In general, the show’s message to viewers like me is clear: The career path women have chosen over the past several decades has failed. Yes, they make money, but has there ever been an episode in which any of them have spent that money on charity? Yes, they’re “successful,” but have any of them shared the so-called secrets of their successes with, for instance, underprivileged girls who yearn for guidance? Yes, they’re pretty, but have they ever done volunteer work for The National Foundation for Facial Reconstruction? No, no and no again.

Call me a prude or call me retro. But from the first episode I watched of “Sex and the City” – and I’ve watched only a few since then – I reviled the show. I didn’t want to revile it, especially because I thought it would depict the very real and very difficult “singles scene” in which earnest women quite desperately tried to find what was missing in their lives: a genuine, committed, loving relationship.

What do the show’s viewers get instead? Carrie, the sex columnist, sees her old boyfriend carrying a baby. “I had a baby,” he beams proudly, to which she responds in all of her narcissistic cluelessness: “I had a date.” So there it was – a successful (and, we assume, literate) magazine columnist well into her mid-30s revealing that life has taught her nothing about graciousness, joy in other people’s happiness, grace under pressure, class.

Then there is Charlotte, the show’s prim-and-proper art dealer and, at first glance, a throwback to a more conservative era, whose marriage has failed and who is now in a relationship with a Jewish guy (yes, a man is a guy) who ostensibly loves her but doesn’t want to marry her for religious reasons. And what is her strategy to break him down? Sex, of course. Great message to Catholics and Protestants and Jews and Muslims everywhere: If your man has convictions, oral sex might break them down.

Samantha, the PR executive, still thinks that indiscriminate oral sex is the way to go. What a wonderful lesson for the young women in her audience. Sashaying more like a drag-queen version of a femme fatale than a real one, she gives both desire and sex a bad name.

Enter Miranda, a de rigueur out-of-wedlock mother who clearly hates the new role she has to juggle with being a lawyer. Another wonderful message: Hanging out with sex-obsessed friends is much better than having baby doodoo smeared on your forehead, which is clearly a symbol to her of everything that Miranda thinks is wrong about motherhood – forget about nurturing, loving, sacrificing, evolving. Better to talk about your own and your friends’ failed relationships.

A lot of people I know “love” the show but when I ask them why, they say, “It’s fun,” “It’s probably true,” “This is the world we live in.” If this is the world we live in, that world can certainly stand significant change.

But just as intriguing to me is why the women on this show have, in any way, captured the imagination of the public. They are not humorous or interesting or original or provocative or deep or even fun.
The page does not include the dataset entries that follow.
(** * Remote index discovery and the multi-type block vector norm

    A shallow embedding of [istl/remoteindices.hh] (the classes
    [ParallelLocalIndex], [RemoteIndex], [RemoteIndices] and the two
    [MPITraits] specialisations) and of the infinity-norm helper of
    [dune/istl/multitypeblockvector.hh], followed by the properties that
    the specification states about them.

    Layout of the development: first the model (machine integers, the
    message-passing transport, the data classes, the algorithms of
    [RemoteIndices], the ring collective, the norm helper), then the
    lemmas and theorems. *)

From Stdlib Require Import ZArith List Lia Bool.
From Stdlib Require Import SpecFloat.
From stdpp Require Import base option list gmap sorting.

Open Scope Z_scope.
Set Warnings "-register-all".

(** ** Machine integers and bytes *)

(** A byte is a [Z] in [0, 256); a [char] member is stored as its byte. *)
Definition byte_ok (b : Z) : Prop := 0 <= b < 256.

(** [static_cast<char>(x)]. *)
Definition to_char (x : Z) : Z := x mod 256.

(** [T(c)] for a [char] member [c]: the value of the [char], which is a
    signed type here, so that the bytes from 128 on are the values from
    -128 on. *)
Definition of_char (b : Z) : Z := if b <? 128 then b else b - 256.

(** Conversion to [uint32_t] and to [int] (32 bit, two's complement). *)
Definition to_uint32 (x : Z) : Z := x mod 2 ^ 32.
Definition to_int (x : Z) : Z := (x + 2 ^ 31) mod 2 ^ 32 - 2 ^ 31.

Definition int_ok (x : Z) : Prop := - 2 ^ 31 <= x < 2 ^ 31.
Definition uint32_ok (x : Z) : Prop := 0 <= x < 2 ^ 32.

(** Little-endian byte image of an integer on [n] bytes, and its value. *)
Fixpoint le_bytes (n : nat) (x : Z) : list Z :=
  match n with
  | O => []
  | S k => x mod 256 :: le_bytes k (x / 256)
  end.

Fixpoint le_value (bs : list Z) : Z :=
  match bs with
  | [] => 0
  | b :: bs' => b + 256 * le_value bs'
  end.

(** ** Outcomes of fallible steps

    The transport aborts the program on an error (the default handler),
    an array access out of range and a second [delete] of the same list
    are faults of the process. *)

Inductive fault : Type :=
| MPI_ERR_TRUNCATE   (* pack or unpack beyond the size of the buffer *)
| OUT_OF_RANGE       (* array index or pointer outside its object *)
| INVALID_DELETE     (* delete of a list that is not allocated *)
| LOOP_BOUND.        (* iteration bound of the model exhausted *)

Inductive outcome (A : Type) : Type :=
| Done (a : A)
| Fault (f : fault).
Arguments Done {A} a.
Arguments Fault {A} f.

#[global] Instance outcome_ret : MRet outcome := fun A a => Done a.
#[global] Instance outcome_bind : MBind outcome := fun A B f m =>
  match m with
  | Done a => f a
  | Fault e => Fault e
  end.

Definition or_fault {A} (f : fault) (o : option A) : outcome A :=
  match o with
  | Some a => Done a
  | None => Fault f
  end.

(** ** The transport: datatypes, pack and unpack *)

Module Mpi.

(** Datatype handles.  [MPI_Type_struct] carries the block lengths, the
    displacements and the member types it was built from. *)
Inductive MPI_Datatype : Type :=
| MPI_LB
| MPI_UB
| MPI_CHAR
| MPI_INT
| MPI_PACKED
| MPI_Type_struct (count : nat) (length disp : list Z) (types : list MPI_Datatype).

Inductive basic : Type := B_CHAR | B_INT.

Definition basic_size (b : basic) : Z :=
  match b with
  | B_CHAR => 1
  | B_INT => 4
  end.

(** [MPI_Address]: the address of a member is the address of the object
    plus the offset of the member. *)
Definition MPI_Address (object offset : Z) : Z := object + offset.

Definition shift_map (d : Z) (tm : list (basic * Z)) : list (basic * Z) :=
  map (fun e => (fst e, snd e + d)) tm.

(** Distance between the lower-bound and the upper-bound marker of a
    struct type; the stride between the elements of a block. *)
Fixpoint marker (want_ub : bool) (disp : list Z) (types : list MPI_Datatype) : option Z :=
  match disp, types with
  | d :: disp', t :: types' =>
    match t, want_ub with
    | MPI_LB, false => Some d
    | MPI_UB, true => Some d
    | _, _ => marker want_ub disp' types'
    end
  | _, _ => None
  end.

Definition extent (t : MPI_Datatype) : Z :=
  match t with
  | MPI_CHAR => 1
  | MPI_INT => 4
  | MPI_Type_struct _ _ disp types =>
    match marker false disp types, marker true disp types with
    | Some lb, Some ub => ub - lb
    | _, _ => 0
    end
  | _ => 0
  end.

(** The type map: the basic members a datatype transmits, each with its
    displacement from the start of the object.  The two markers occupy
    no bytes. *)
Fixpoint typemap (t : MPI_Datatype) : list (basic * Z) :=
  match t with
  | MPI_LB | MPI_UB | MPI_PACKED => []
  | MPI_CHAR => [(B_CHAR, 0)]
  | MPI_INT => [(B_INT, 0)]
  | MPI_Type_struct count length disp types =>
    (fix members (n : nat) (ls ds : list Z) (ts : list MPI_Datatype) {struct ts} :=
       match n, ls, ds, ts with
       | S n', l :: ls', d :: ds', ty :: ts' =>
         flat_map (fun k => shift_map (d + Z.of_nat k * extent ty) (typemap ty))
                  (seq 0 (Z.to_nat l))
         ++ members n' ls' ds' ts'
       | _, _, _, _ => []
       end) count length disp types
  end.

(** Number of bytes one element of the datatype occupies when packed. *)
Definition packed_size (t : MPI_Datatype) : Z :=
  fold_right (fun e acc => basic_size (fst e) + acc) 0 (typemap t).

(** [MPI_Pack_size(incount, datatype, comm, &size)]. *)
Definition MPI_Pack_size (incount : Z) (t : MPI_Datatype) : Z :=
  incount * packed_size t.

(** Bytes [off .. off+n) of an object image. *)
Definition slice (off n : Z) (mem : list Z) : list Z :=
  take (Z.to_nat n) (drop (Z.to_nat off) mem).

(** Overwrite the bytes of [mem] from offset [off] on by [bs]. *)
Definition blit (off : Z) (bs mem : list Z) : list Z :=
  take (Z.to_nat off) mem ++ bs ++ drop (Z.to_nat off + List.length bs) mem.

(** The members selected by a type map, gathered from an object image. *)
Definition gather (tm : list (basic * Z)) (object : list Z) : list Z :=
  flat_map (fun e => slice (snd e) (basic_size (fst e)) object) tm.

(** The inverse movement: consecutive packed bytes stored at the
    displacements of the type map. *)
Fixpoint scatter (tm : list (basic * Z)) (bs object : list Z) : list Z :=
  match tm with
  | [] => object
  | e :: tm' =>
    let n := Z.to_nat (basic_size (fst e)) in
    scatter tm' (drop n bs) (blit (snd e) (take n bs) object)
  end.

(** [MPI_Pack(inbuf, 1, datatype, outbuf, outsize, &position, comm)]:
    the resulting buffer and position.  Every call in the program packs
    one element. *)
Definition MPI_Pack (inbuf : list Z) (t : MPI_Datatype)
           (outbuf : list Z) (outsize position : Z) : outcome (list Z * Z) :=
  let bs := gather (typemap t) inbuf in
  if decide (0 <= position ∧ position + packed_size t <= outsize
             ∧ outsize <= Z.of_nat (List.length outbuf))
  then Done (blit position bs outbuf, position + packed_size t)
  else Fault MPI_ERR_TRUNCATE.

(** [MPI_Unpack(inbuf, insize, &position, outbuf, 1, datatype, comm)]:
    the object image after the call and the new position. *)
Definition MPI_Unpack (inbuf : list Z) (insize position : Z)
           (outbuf : list Z) (t : MPI_Datatype) : outcome (list Z * Z) :=
  if decide (0 <= position ∧ position + packed_size t <= insize
             ∧ insize <= Z.of_nat (List.length inbuf))
  then Done (scatter (typemap t) (slice position (packed_size t) inbuf) outbuf,
             position + packed_size t)
  else Fault MPI_ERR_TRUNCATE.

(** An [int] variable as an object image, and back. *)
Definition int_image (x : Z) : list Z := le_bytes 4 x.
Definition int_of_image (bs : list Z) : Z := to_int (le_value (take 4 bs)).

Definition pack_int (x : Z) (outbuf : list Z) (outsize position : Z) :=
  MPI_Pack (int_image x) MPI_INT outbuf outsize position.

Definition unpack_int (inbuf : list Z) (insize position : Z) : outcome (Z * Z) :=
  '(img, position') ← MPI_Unpack inbuf insize position (int_image 0) MPI_INT;
  mret (int_of_image img, position').

End Mpi.
Export Mpi.

(** ** The data classes *)

(** Modelled from the spec: [LocalIndexState] of [indexset.hh], the state
    of a local index, [{VALID, DELETED}]; the enumerators are numbered in
    this order. *)
Inductive LocalIndexState : Type := VALID | DELETED.

Definition state_code (s : LocalIndexState) : Z :=
  match s with
  | VALID => 0
  | DELETED => 1
  end.

(** The attribute type [T] is an enumeration; an attribute is stored as
    a [char] and read as the value of that [char]. *)
Module ParallelLocalIndex.

Record t : Type := mk {
  localIndex_ : Z;   (* uint32_t *)
  attribute_ : Z;    (* char *)
  public_ : Z;       (* char *)
  state_ : Z         (* char *)
}.

(** [ParallelLocalIndex(attribute, isPublic)]. *)
Definition make2 (attribute : Z) (isPublic : bool) : t :=
  mk 0 (to_char attribute) (to_char (Z.b2z isPublic)) (to_char (state_code VALID)).

(** [ParallelLocalIndex(localIndex, attribute, isPublic)]. *)
Definition make3 (localIndex : Z) (attribute : Z) (isPublic : bool) : t :=
  mk (to_uint32 localIndex) (to_char attribute) (to_char (Z.b2z isPublic))
     (to_char (state_code VALID)).

(** [ParallelLocalIndex()]. *)
Definition make0 : t :=
  mk 0 0 (to_char (Z.b2z false)) (to_char (state_code VALID)).

Definition attribute (x : t) : Z := of_char (attribute_ x).
Definition setAttribute (attribute : Z) (x : t) : t :=
  mk (localIndex_ x) (to_char attribute) (public_ x) (state_ x).
Definition local (x : t) : Z := localIndex_ x.
Definition isPublic (x : t) : bool := negb (public_ x =? 0).
Definition state (x : t) : LocalIndexState :=
  if state_ x =? 0 then VALID else DELETED.
Definition setState (s : LocalIndexState) (x : t) : t :=
  mk (localIndex_ x) (attribute_ x) (public_ x) (to_char (state_code s)).

Definition ok (x : t) : Prop :=
  uint32_ok (localIndex_ x) ∧ byte_ok (attribute_ x)
  ∧ byte_ok (public_ x) ∧ byte_ok (state_ x).

(** Object layout: the members in declaration order, one byte of
    padding at the end. *)
Definition sizeof : Z := 8.
Definition offset_localIndex_ : Z := 0.
Definition offset_attribute_ : Z := 4.
Definition offset_public_ : Z := 5.
Definition offset_state_ : Z := 6.

Definition image (x : t) : list Z :=
  le_bytes 4 (localIndex_ x) ++ [attribute_ x; public_ x; state_ x; 0].

Definition of_image (bs : list Z) : t :=
  mk (le_value (take 4 bs)) (nth 4 bs 0) (nth 5 bs 0) (nth 6 bs 0).

(** [operator uint32_t()]. *)
Definition to_uint32_t (x : t) : Z := localIndex_ x.

(** [operator=(uint32_t index)]. *)
Definition assign (index : Z) (x : t) : t :=
  mk (to_uint32 index) (attribute_ x) (public_ x) (state_ x).

End ParallelLocalIndex.

(** Modelled from the spec: [IndexPair] of [indexset.hh], a global index
    with its local index, [(global: G, tag: LocalTag)]; the global index
    type of [RemoteIndices::IndexSetType] is [int]. *)
Module IndexPair.

Record t : Type := mk {
  global_ : Z;                     (* int *)
  local_ : ParallelLocalIndex.t
}.

Definition make0 : t := mk 0 ParallelLocalIndex.make0.

Definition global (p : t) : Z := global_ p.
Definition local (p : t) : ParallelLocalIndex.t := local_ p.

Definition ok (p : t) : Prop :=
  int_ok (global_ p) ∧ ParallelLocalIndex.ok (local_ p).

Definition sizeof : Z := 12.
Definition offset_global_ : Z := 0.
Definition offset_local_ : Z := 4.

Definition image (p : t) : list Z :=
  le_bytes 4 (global_ p) ++ ParallelLocalIndex.image (local_ p).

Definition of_image (bs : list Z) : t :=
  mk (to_int (le_value (take 4 bs))) (ParallelLocalIndex.of_image (drop 4 bs)).

End IndexPair.

(** Modelled from the spec: [IndexSet] of [indexset.hh], an ordered
    sequence of index pairs with forward iteration, [size], the count of
    public pairs and a sequence number that changes when the set does. *)
Module IndexSet.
The other day I bumped into a 60-something friend on the street and asked her what was new. She told me she was raising funds to restore the desecrated cemeteries of Eastern Europe. A 50-something widow friend told me she was going on Sierra Club walks and “cleaning up the environment.” A 40-something friend told me she was involved in trying to raise awareness about the Innocence Project, which uses DNA to free “lifers” who were imprisoned based on faulty evidence. And a 20-something master’s degree candidate friend told me that she was bringing “the power of clowns” to inner-city children to “make kids laugh.”

Character still prevails. But you would never know it from watching “Sex and the City,” a smarmy show that would like everyone to believe that indiscriminate sex, inane conversation and Manolo Blahnik shoes were all that counted. I’d still like to think that most of the country thinks they don’t!